Двоюродная сестра поэта Саша Верещагина, когда он прочёл ей это стихотворение, спросила:

Так Вы согласны со своим Демоном?
- Нельзя не согласиться со своей судьбой, - ответил он.
- Это великая судьба, - подтвердила она. - Но тогда Вам надо быть подальше от людей, как Байрону.

Поэт гнева и гордыни, Лермонтов с юности полюбил чёрный образ Демона, воспев красоту зла, его одушевлённость, мученье, тоску и величие.

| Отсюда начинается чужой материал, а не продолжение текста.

(* ===== verification/TreeMapFacts.v ===== *)
(** * [TreeMap] refines finite maps

    The abstract value of a map is the function [denote m : K → option V] together
    with the ascending list of its entries.  Every operation of [tree_map.rs]
    preserves the invariant [map_ok] (a well-formed tree with strictly ascending
    keys) and acts on the abstract value as its name says. *)

From stdpp Require Import sets.
From S2P Require Import Prelude Ord SumTree SumTreeFacts SeekSpec.
From S2P Require Import Cursor CursorFacts SeekFacts KeyedTree KeyedFacts TreeMap.

#[export] Instance MapKey_ord_laws {K} `{OrdLaws K} : OrdLaws (MapKey K).
Proof. apply (ord_laws_view mk_key); [|done]. by intros [x] [y] [= ->]. Qed.
#[export] Instance MapKey_summary_laws {K} : SummaryLaws (Sm:=MapKey K) tt.
Proof. by split. Qed.
#[export] Instance MapKey_dimension_laws {K} : DimensionLaws (MapKey K) (Sm:=MapKey K) tt.
Proof. done. Qed.
#[export] Instance MapKey_key_laws {K V} `{OrdLaws K} : KeyLaws (MapEntry K V) (MapKey K) tt.
Proof. split; [done|]. by intros [[k|]]. Qed.

Section treemap.
Context {K V : Type} `{!Ord K, !OrdLaws K}.
Abbreviation tree_map := (TreeMap K V).
Abbreviation entry := (MapEntry K V).
Abbreviation cursor := (Cursor entry (MapKey K) (MapKey K)).
#[local] Existing Instance key_target.
Implicit Types (m : tree_map) (k : K) (its : list entry).

Definition map_ok m : Prop := map_wf tt m ∧ keys_sorted (tree_items m).
Definition mkey k : MapKey K := mkMapKey (Some k).
Definition entries m : list (K * V) := entry_pair <$> tree_items m.
Definition denote m k : option V := option_map me_value (klookup (mkey k) (tree_items m)).

Lemma entry_eta (e : entry) : mkMapEntry (me_key e) (me_value e) = e.
Proof. by destruct e. Qed.

Lemma mkey_cmp k j : cmp (mkey k) (mkey j) = cmp k j.
Proof. done. Qed.

Lemma mkey_eqb k j : eqb (mkey k) (mkey j) = eqb k j.
Proof. done. Qed.

(** ** Lookup *)
Lemma map_get_spec m k : map_ok m → map_get m k = denote m k.
Proof.
  intros [[Hw _] Hs]. unfold map_get, denote. fold (mkey k).
  pose proof (key_seekable tt (mkey k) Left _ _ Hs (key_le_zero tt _)).
  rewrite (find_item_spec tt (mkey k) Left MAP_DEPTH) by done.
  rewrite (scan_left tt (mkey k) _ _ Hs (key_le_zero tt _)).
  destruct (klookup (mkey k) (tree_items m)) as [x|] eqn:E; simpl.
  - apply klookup_key in E. injection E as ->. unfold eqb. by rewrite cmp_refl.
  - pose proof (gts_Forall (mkey k) (tree_items m)) as Hg.
    destruct (gts (mkey k) (tree_items m)) as [|y r]; simpl; [done|].
    apply Forall_cons in Hg as [Hg _]. unfold eqb.
    change (cmp (Some k) (Some (me_key y))) with (cmp (mkey k) (item_key y)). by rewrite Hg.
Qed.

(** ** Single-key updates *)
Lemma small_kinsert (x : entry) its : small (x :: its) → small (kinsert x its).
Proof. apply small_le, kinsert_length. Qed.

Lemma map_insert_or_replace_spec m k v :
  map_ok m → small (mkMapEntry k v :: tree_items m) →
  ok_with (map_insert_or_replace m k v) (fun r =>
    map_ok r.1 ∧ tree_items r.1 = kinsert (mkMapEntry k v) (tree_items m) ∧ r.2 = denote m k).
Proof.
  intros [Hw Hs] Hsm. unfold map_insert_or_replace. apply ok_with_bind.
  eapply ok_with_mono; [by apply (insert_or_replace_spec tt m (mkMapEntry k v))|].
  intros [t o] (Hw' & Hi & Ho). simpl in *. subst o. split; [split; [done|]|done].
  rewrite Hi. by apply kinsert_sorted.
Qed.

(** At the end of the slice, [cursor.end()] equals the key exactly when the entry
    is there. *)
Lemma cursor_end_key (c : cursor) k before its :
  cursor_at tt MAP_DEPTH c (before ++ lts (mkey k) its)
    (opt_list (klookup (mkey k) its) ++ gts (mkey k) its) →
  before = [] → keys_sorted its →
  ∃ e, cursor_end tt c = Ok e ∧
    eqb (mkey k) e = match klookup (mkey k) its with Some _ => true | None => false end.
Proof.
  intros Hat -> Hs. rewrite (cursor_end_spec _ _ _ _ _ Hat). eexists. split; [done|].
  pose proof (lts_Forall (mkey k) its) as Hl. pose proof (gts_Forall (mkey k) its) as Hg.
  assert (Hend : ∀ (l : list entry) x, dim_items tt (dim_zero tt) (l ++ [x]) = item_key x).
  { intros l x. by rewrite dim_items_app. }
  simpl. destruct (klookup (mkey k) its) as [x|] eqn:E; simpl.
  - apply klookup_key in E. rewrite Hend, E. apply eqb_refl.
  - destruct (gts (mkey k) its) as [|y r].
    + destruct (decide (lts (mkey k) its = [])) as [->|Hne]; [done|].
      destruct (rev_case _ Hne) as (l & x & El). rewrite El in Hl |- *. rewrite Hend.
      apply Forall_app in Hl as [_ Hl]. rewrite Forall_singleton in Hl.
      unfold eqb. by rewrite cmp_opp, Hl.
    + rewrite Hend. apply Forall_cons in Hg as [Hg _]. unfold eqb. by rewrite Hg.
Qed.

(** The cursor and tree of [remove] and [update] after slicing up to the key. *)
Definition sliced m k (r : cursor * tree_map) : Prop :=
  c_tree r.1 = m ∧ tree_wf tt MAP_DEPTH r.2 ∧ tree_items r.2 = lts (mkey k) (tree_items m) ∧
  cursor_at tt MAP_DEPTH r.1 (lts (mkey k) (tree_items m))
    (opt_list (klookup (mkey k) (tree_items m)) ++ gts (mkey k) (tree_items m)).

Lemma key_slice_spec m k :
  map_ok m → ok_with (cursor_slice tt (mkey k) Left (cursor_new tt m : cursor)) (sliced m k).
Proof.
  intros [Hw Hs]. apply (slice_left_spec tt (mkey k) (cursor_new tt m) [] (tree_items m)); try done.
  by left.
Qed.

Lemma sliced_next m k c t x :
  map_ok m → sliced m k (c, t) → klookup (mkey k) (tree_items m) = Some x →
  cursor_item c = Ok (Some x) ∧
  ok_with (cursor_next tt c) (fun c' => c_tree c' = m ∧
    cursor_at tt MAP_DEPTH c' (lts (mkey k) (tree_items m) ++ [x]) (gts (mkey k) (tree_items m))).
Proof.
  intros [Hw Hs] (<- & _ & _ & Hat) E. simpl in *. rewrite E in Hat. simpl in Hat.
  split; [by rewrite (cursor_item_spec _ _ _ _ _ Hat)|].
  eapply ok_with_mono; [apply (cursor_next_at tt MAP_DEPTH c _ _ (proj1 Hw) (map_wf_height tt _ Hw) Hat)|].
  intros c2 [Hc2 Hat2]. simpl in *. by rewrite drop_0 in Hat2.
Qed.

Lemma map_remove_spec m k :
  map_ok m →
  ok_with (map_remove m k) (fun r =>
    map_ok r.1 ∧ tree_items r.1 = kremove (mkey k) (tree_items m) ∧ r.2 = denote m k).
Proof.
  intros Hm. unfold map_remove. fold (mkey k). apply ok_with_bind.
  eapply ok_with_mono; [by apply key_slice_spec|]. intros [c1 t1] Hsl.
  pose proof Hsl as (Hc1 & Hw1 & Hi1 & Hat1). pose proof Hm as [Hw Hs]. simpl in *.
  destruct (cursor_end_key c1 k [] _ Hat1 eq_refl Hs) as (e & -> & He). cbn [mbind outcome_bind].
  rewrite He. apply ok_with_bind. eapply (ok_with_mono _ (fun r =>
    r.1 = denote m k ∧ c_tree r.2 = m ∧
    cursor_at tt MAP_DEPTH r.2 (lts (mkey k) (tree_items m) ++ opt_list (klookup (mkey k) (tree_items m)))
      (gts (mkey k) (tree_items m)))).
  { pose proof (sliced_next m k c1 t1) as Hnext.
    unfold denote. destruct (klookup (mkey k) (tree_items m)) as [x|]; simpl in *.
    - destruct (Hnext x Hm Hsl eq_refl) as [-> Hn]. simpl. apply ok_with_bind.
      eapply ok_with_mono; [exact Hn|]. done.
    - by rewrite app_nil_r. }
  intros [o c2] (Ho & Hc2 & Hat2). simpl in Ho, Hc2, Hat2. subst o.
  apply ok_with_bind. pose proof (proj2 Hw) as Hsm. rewrite <-Hc2 in Hw.
  eapply ok_with_mono; [apply (append_suffix_spec tt c2 _ _ t1 Hw Hat2 Hw1)|].
  { eapply small_le; [|exact Hsm]. rewrite Hi1. apply kremove_length. }
  intros t3 [Hw3 Hi3]. simpl. rewrite Hi1 in Hi3. split; [split; [done|]|done].
  rewrite Hi3. by apply kremove_sorted.
Qed.

(** What [update] makes of the entries: the value of the key replaced in place. *)
Definition updated_items {R} (k : K) (f : V → V * R) its : list entry :=
  match klookup (mkey k) its with
  | Some x => kinsert (mkMapEntry k (f (me_value x)).1) its
  | None => its
  end.

Lemma klookup_mkey k its x : klookup (mkey k) its = Some x → me_key x = k.
Proof. intros E%klookup_key. by injection E. Qed.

Лермонтов первым в русской литературе поднял религиозный вопрос о зле. Никто никогда не говорил о Боге с такой личной обидой:

Зачем так долго прекословил
надеждам юности моей?

Никто никогда не обращался к Богу с таким спокойным вызовом:

И пусть меня накажет Тот,
кто изобрёл мои мученья.

Никто никогда не благодарил Бога с такой горькой усмешкой:

Устрой лишь так, чтобы Тебя отныне
недолго я ещё благодарил.

Лермонтов чувствовал, что Демон, плод его фантазии, обретал какую-то свою, отдельную от него жизнь. Это уже не простой дух зла. Это отвергнутая Богом могучая и одинокая душа, хотя и мечтающая о прощении, как человек о счастье, но, если б оно последовало — может быть, и не принявшая бы его. И не только из гордости, а из любви к своей судьбе, такой, как она есть, из верности своему бытию.

Я не для ангелов и рая
всесильным Богом сотворён,
но для чего живу, страдая,
про это больше знает Он.

Но его Демон — это не Дьявол или, по крайней мере, не только Дьявол.

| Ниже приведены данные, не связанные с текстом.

(* ===== verification/Locator.v ===== *)
(** * Fragment locators: [crates/text/src/locator.rs]

    A locator is a non-empty sequence of [u64] digits compared lexicographically;
    [between] makes a new one strictly between two others, so that fragments can be
    inserted anywhere without renumbering.  The [for] loop over the two infinite
    iterators is run on fuel, one more than the longer locator: past both, the
    digits are [0] and [u64::MAX] and the loop breaks at once. *)

From S2P Require Import Prelude Ord SumTree.

Record Locator := mkLocator { digits : list N }.

(** [#[derive(PartialOrd, Ord)]] on the digits. *)
#[export] Instance Locator_ord : Ord Locator := fun a b => cmp (digits a) (digits b).
#[export] Instance Locator_ord_laws : OrdLaws Locator.
Proof. apply (ord_laws_view digits); [|done]. by intros [x] [y] [= ->]. Qed.

Definition locator_min : Locator := mkLocator [0%N].
Definition locator_max : Locator := mkLocator [u64_max].

(** [self.0.resize(other.0.len(), 0); self.0.copy_from_slice(&other.0)] *)
Definition resize (l : list N) (n : nat) : list N := take n l ++ replicate (n - length l) 0%N.
Definition copy_from_slice (dst src : list N) : outcome (list N) :=
  if (length dst =? length src)%nat then Ok src else Panic.
Definition locator_assign (self other : Locator) : outcome Locator :=
  l ← copy_from_slice (resize (digits self) (length (digits other))) (digits other);
  Ok (mkLocator l).

(** [iter.copied().chain(iter::repeat(d))]: the next digit and the rest. *)
Definition next_digit (d : N) (l : list N) : N * list N :=
  match l with [] => (d, []) | x :: l => (x, l) end.

(** [lhs + (rhs.saturating_sub(lhs) >> 48)]; [N] subtraction saturates. *)
Definition mid_digit (lhs rhs : N) : N := (lhs + N.shiftr (rhs - lhs) 48)%N.

Fixpoint between_loop (fuel : nat) (lhs rhs location : list N) : outcome (list N) :=
  match fuel with
  | O => Panic
  | S fuel =>
      let '(l, lhs) := next_digit 0%N lhs in
      let '(r, rhs) := next_digit u64_max rhs in
      let mid := mid_digit l r in
      let location := location ++ [mid] in
      if (l <? mid)%N then Ok location else between_loop fuel lhs rhs location
  end.

Definition between (lhs rhs : Locator) : outcome Locator :=
  l ← between_loop (S (max (length (digits lhs)) (length (digits rhs)))) (digits lhs) (digits rhs) [];
  Ok (mkLocator l).

Definition locator_len (self : Locator) : nat := length (digits self).
Definition locator_is_empty (self : Locator) : bool := (locator_len self =? 0)%nat.

(** As an item of a [SumTree], summarised by the last locator. *)
#[export] Instance Locator_summary : Summary Locator unit :=
  {| zero _ := locator_min;
     add_summary _ self s := match locator_assign self s with Ok l => l | Panic => self end |}.
#[export] Instance Locator_item : Item Locator Locator unit := fun _ l => l.

(** ** Facts *)

(** Locators in use: non-empty [u64] digits, the last one not zero. *)
Definition locator_wf (l : Locator) : Prop :=
  Forall (fun d => (d <= u64_max)%N) (digits l) ∧
  ∃ init d, digits l = init ++ [d] ∧ (0 < d)%N.

Lemma locator_assign_spec self other : locator_assign self other = Ok other.
Proof.
  unfold locator_assign, copy_from_slice, resize.
  assert (length (take (length (digits other)) (digits self) ++
          replicate (length (digits other) - length (digits self)) 0%N) = length (digits other)) as ->.
  { rewrite length_app, length_take, length_replicate. lia. }
  rewrite Nat.eqb_refl. simpl. by destruct other.
Qed.

#[export] Instance Locator_summary_laws : SummaryLaws (Sm:=Locator) tt.
Proof. split; intros; simpl; by rewrite !locator_assign_spec. Qed.

Lemma cmp_digits x y l k : cmp (x :: l) (y :: k) = then_with (x ?= y)%N (cmp l k).
Proof. done. Qed.

Lemma mid_digit_ge l r : (l <= mid_digit l r)%N.
Proof. unfold mid_digit. lia. Qed.

Lemma mid_digit_lt l r : (l < r)%N → (mid_digit l r < r)%N.
Proof.
  intros H. unfold mid_digit. rewrite N.shiftr_div_pow2.
  assert ((r - l) / 2 ^ 48 < r - l)%N; [|lia]. apply N.div_lt; lia.
Qed.

Lemma mid_digit_bound l r : (l <= u64_max)%N → (r <= u64_max)%N → (mid_digit l r <= u64_max)%N.
Proof.
  intros Hl Hr. destruct (N.lt_ge_cases l r) as [H|H].
  - pose proof (mid_digit_lt l r H). lia.
  - unfold mid_digit. replace (r - l)%N with 0%N by lia. rewrite N.shiftr_0_l. lia.
Qed.

Lemma mid_digit_full : (0 < mid_digit 0 u64_max)%N.
Proof. done. Qed.

(** The loop, digit by digit: what it appends to [location]. *)
Lemma between_loop_location fuel lhs rhs location :
  between_loop fuel lhs rhs location = app location <$> between_loop fuel lhs rhs [].
Proof.
  revert lhs rhs location. induction fuel as [|fuel IH]; intros lhs rhs location; simpl; [done|].
  destruct (next_digit 0 lhs) as [l lhs'], (next_digit u64_max rhs) as [r rhs'].
  destruct (l <? mid_digit l r)%N; [done|].
  rewrite (IH _ _ (location ++ [_])), (IH _ _ [_]).
  destruct (between_loop fuel lhs' rhs' []); simpl; [|done]. by rewrite <-app_assoc.
Qed.

Lemma between_loop_unfold fuel lhs rhs :
  between_loop (S fuel) lhs rhs [] =
    let '(l, lhs') := next_digit 0%N lhs in
    let '(r, rhs') := next_digit u64_max rhs in
    if (l <? mid_digit l r)%N then Ok [mid_digit l r]
    else cons (mid_digit l r) <$> between_loop fuel lhs' rhs' [].
Proof.
  cbn [between_loop]. destruct (next_digit 0 lhs) as [l lhs'], (next_digit u64_max rhs) as [r rhs'].
  cbn [app]. destruct (l <? mid_digit l r)%N; [done|]. apply between_loop_location.
Qed.

Lemma next_digit_bound d l :
  (d <= u64_max)%N → Forall (fun d => (d <= u64_max)%N) l →
  ((next_digit d l).1 <= u64_max)%N ∧ Forall (fun d => (d <= u64_max)%N) (next_digit d l).2.
Proof. intros Hd Hl. destruct Hl; simpl; auto. Qed.

(** Termination, and the result is above [lhs] and well-formed. *)
Lemma between_loop_above fuel lhs rhs :
  Forall (fun d => (d <= u64_max)%N) lhs → Forall (fun d => (d <= u64_max)%N) rhs →
  (max (length lhs) (length rhs) < fuel)%nat →
  ∃ m, between_loop fuel lhs rhs [] = Ok m ∧ cmp lhs m = Lt ∧
    Forall (fun d => (d <= u64_max)%N) m ∧ ∃ init d, m = init ++ [d] ∧ (0 < d)%N.
Proof.
  revert lhs rhs. induction fuel as [|fuel IH]; intros lhs rhs Hl Hr Hf; [lia|].
  rewrite between_loop_unfold.
  destruct (next_digit_bound 0%N lhs ltac:(done) Hl) as [Hl1 Hl2].
  destruct (next_digit_bound u64_max rhs ltac:(done) Hr) as [Hr1 Hr2].
  destruct (next_digit 0 lhs) as [l lhs'] eqn:El, (next_digit u64_max rhs) as [r rhs'] eqn:Er.
  simpl in *. pose proof (mid_digit_bound l r Hl1 Hr1) as Hm.
  destruct (N.ltb_spec l (mid_digit l r)) as [Hlt|Hge].
  - eexists. split; [done|]. split_and!; [|by constructor|exists [], (mid_digit l r); split; [done|lia]].
    destruct lhs as [|x lhs]; simpl in El; [done|]. injection El as <- <-.
    rewrite cmp_digits. by rewrite (proj2 (N.compare_lt_iff _ _) Hlt).
  - assert (Hne : lhs ≠ [] ∨ rhs ≠ []).
    { destruct lhs, rhs; try (by left); try (by right). injection El as <- _. injection Er as <- _.
      pose proof mid_digit_full. lia. }
    assert (Hf' : (max (length lhs') (length rhs') < fuel)%nat).
    { destruct lhs, rhs; simpl in *; injection El as _ <-; injection Er as _ <-; simpl in *;
        try lia; by destruct Hne. }
    destruct (IH lhs' rhs' Hl2 Hr2 Hf') as (m & -> & Hc & Hb & init & d & -> & Hd).
    eexists. split; [done|]. split_and!; [|by constructor|by exists (mid_digit l r :: init), d].
    assert (mid_digit l r = l) as -> by (pose proof (mid_digit_ge l r); lia).
    destruct lhs as [|x lhs]; simpl in El; [done|]. injection El as <- <-.
    rewrite cmp_digits. by rewrite N.compare_refl.
Qed.

(** [lhs] with digits equal to [rhs] so far, or already below it. *)
Lemma between_loop_below fuel lhs rhs m :
  cmp lhs rhs = Lt → (∃ init d, rhs = init ++ [d] ∧ (0 < d)%N) →
  between_loop fuel lhs rhs [] = Ok m → cmp m rhs = Lt.
Proof.
  revert lhs rhs m. induction fuel as [|fuel IH]; intros lhs rhs m Hc Hw; [done|].
  rewrite between_loop_unfold. destruct rhs as [|r rhs]; [by destruct Hw as ([] & ? & ? & _)|]. simpl.
  assert (Hstep : ∀ l m', (l < r)%N → cmp (mid_digit l r :: m') (r :: rhs) = Lt).
  { intros l m' Hlr. rewrite cmp_digits.
    by rewrite (proj2 (N.compare_lt_iff _ _) (mid_digit_lt l r Hlr)). }
  assert (Hl : ∃ l lhs', next_digit 0%N lhs = (l, lhs') ∧ ((l < r)%N ∨
             l = r ∧ cmp lhs' rhs = Lt ∧ ∃ init d, rhs = init ++ [d] ∧ (0 < d)%N)).
  { destruct Hw as (init & d & E & Hd). destruct lhs as [|l lhs]; simpl.
    - exists 0%N, []. split; [done|]. destruct (N.eq_0_gt_0_cases r) as [->|?]; [|by left].
      right. destruct init as [|i init]; simplify_eq/=; [lia|].
      split_and!; [done|by destruct init|by eauto].
    - exists l, lhs. split; [done|]. rewrite cmp_digits in Hc.
      destruct (N.compare_spec l r) as [->|Hlr|Hlr]; [|by left|done]. right.
      destruct init as [|i init]; simplify_eq/=; [by destruct lhs|].
      split_and!; [done|done|by eauto]. }
  destruct Hl as (l & lhs' & -> & Hl). destruct Hl as [Hlt|(-> & Hc' & Hw')].
  - destruct (l <? mid_digit l r)%N; [intros [= <-]; by apply Hstep|].
    destruct (between_loop fuel lhs' rhs []) as [m'|]; [|done]. intros [= <-]. by apply Hstep.
  - assert (mid_digit r r = r) as Em.
    { unfold mid_digit. rewrite N.sub_diag, N.shiftr_0_l. lia. }
    rewrite Em, N.ltb_irrefl. destruct (between_loop fuel lhs' rhs []) as [m'|] eqn:E; [|done].
    intros [= <-]. specialize (IH _ _ _ Hc' Hw' E).
    rewrite cmp_digits, N.compare_refl. exact IH.
Qed.

Lemma between_spec (lhs rhs : Locator) :
  Forall (fun d => (d <= u64_max)%N) (digits lhs) → locator_wf rhs → cmp lhs rhs = Lt →
  ok_with (between lhs rhs) (fun mid => cmp lhs mid = Lt ∧ cmp mid rhs = Lt ∧ locator_wf mid).
Proof.
  intros Hl [Hr Hw] Hc. unfold between.
  destruct (between_loop_above (S (max (length (digits lhs)) (length (digits rhs))))
              (digits lhs) (digits rhs) Hl Hr) as (m & E & Habove & Hb & Hm); [lia|].
  rewrite E. simpl. split_and!; [done| |by split].
  by apply (between_loop_below _ _ _ _ Hc Hw E).
Qed.

(** C36: Dense order: for [lhs < rhs], both of [u64] digits and [rhs] not ending in
    a zero digit, [Locator::between] terminates and returns a locator strictly
    between them, again of [u64] digits and not ending in zero, so that it can
    serve as either bound of a later call. *)
Theorem between_correct (lhs rhs : Locator) :
  Forall (fun d => (d <= u64_max)%N) (digits lhs) → locator_wf rhs → cmp lhs rhs = Lt →
  ok_with (between lhs rhs) (fun mid => cmp lhs mid = Lt ∧ cmp mid rhs = Lt ∧ locator_wf mid).
Proof. apply between_spec. Qed.

Lemma between_correct_witness :
  ok_with (between locator_min locator_max) (fun mid =>
    cmp locator_min mid = Lt ∧ cmp mid locator_max = Lt ∧ mid = mkLocator [65535%N]).
Proof.
  destruct (ok_with_inv _ _ (between_correct locator_min locator_max ltac:(by repeat constructor)
    ltac:(split; [by repeat constructor|by exists [], u64_max]) ltac:(done))) as (m & E & H1 & H2 & _).
  rewrite E. simpl. split_and!; [done|done|]. vm_compute in E. by injection E.
Defined.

То не был ада дух ужасный,
порочный мученик, о нет!
Он был похож на вечер ясный,
ни день, ни ночь, ни мрак, ни свет.

Почти то же самое говорит Лермонтов о себе самом:

Я к состоянью этому привык,
но ясно выразить его б не мог
ни демонский, ни ангельский язык.

«Какая нежная душа в нём!» - восклицал Белинский . «Недобою силой веяло от него» - говорил Тургенев . Так добрый или недобрый? И то, и другое. Ни то, ни другое.
Страшно делалось от невозможности понять самого себя, как будто несколько таинственных душ жили в нём под одной телесной оболочкой.

Меня спасало вдохновенье
от мелочных сует.
Но от своей души спасенья
и в самом счастье нет...

Первая любовь

Лермонтов начал жить, думать и чувствовать слишком рано. В том возрасте, когда детей тешат игры, он уже изведал безнадёжную любовь, чертил в тетрадях женские профили, а в 10 лет его опалило дыхание страсти.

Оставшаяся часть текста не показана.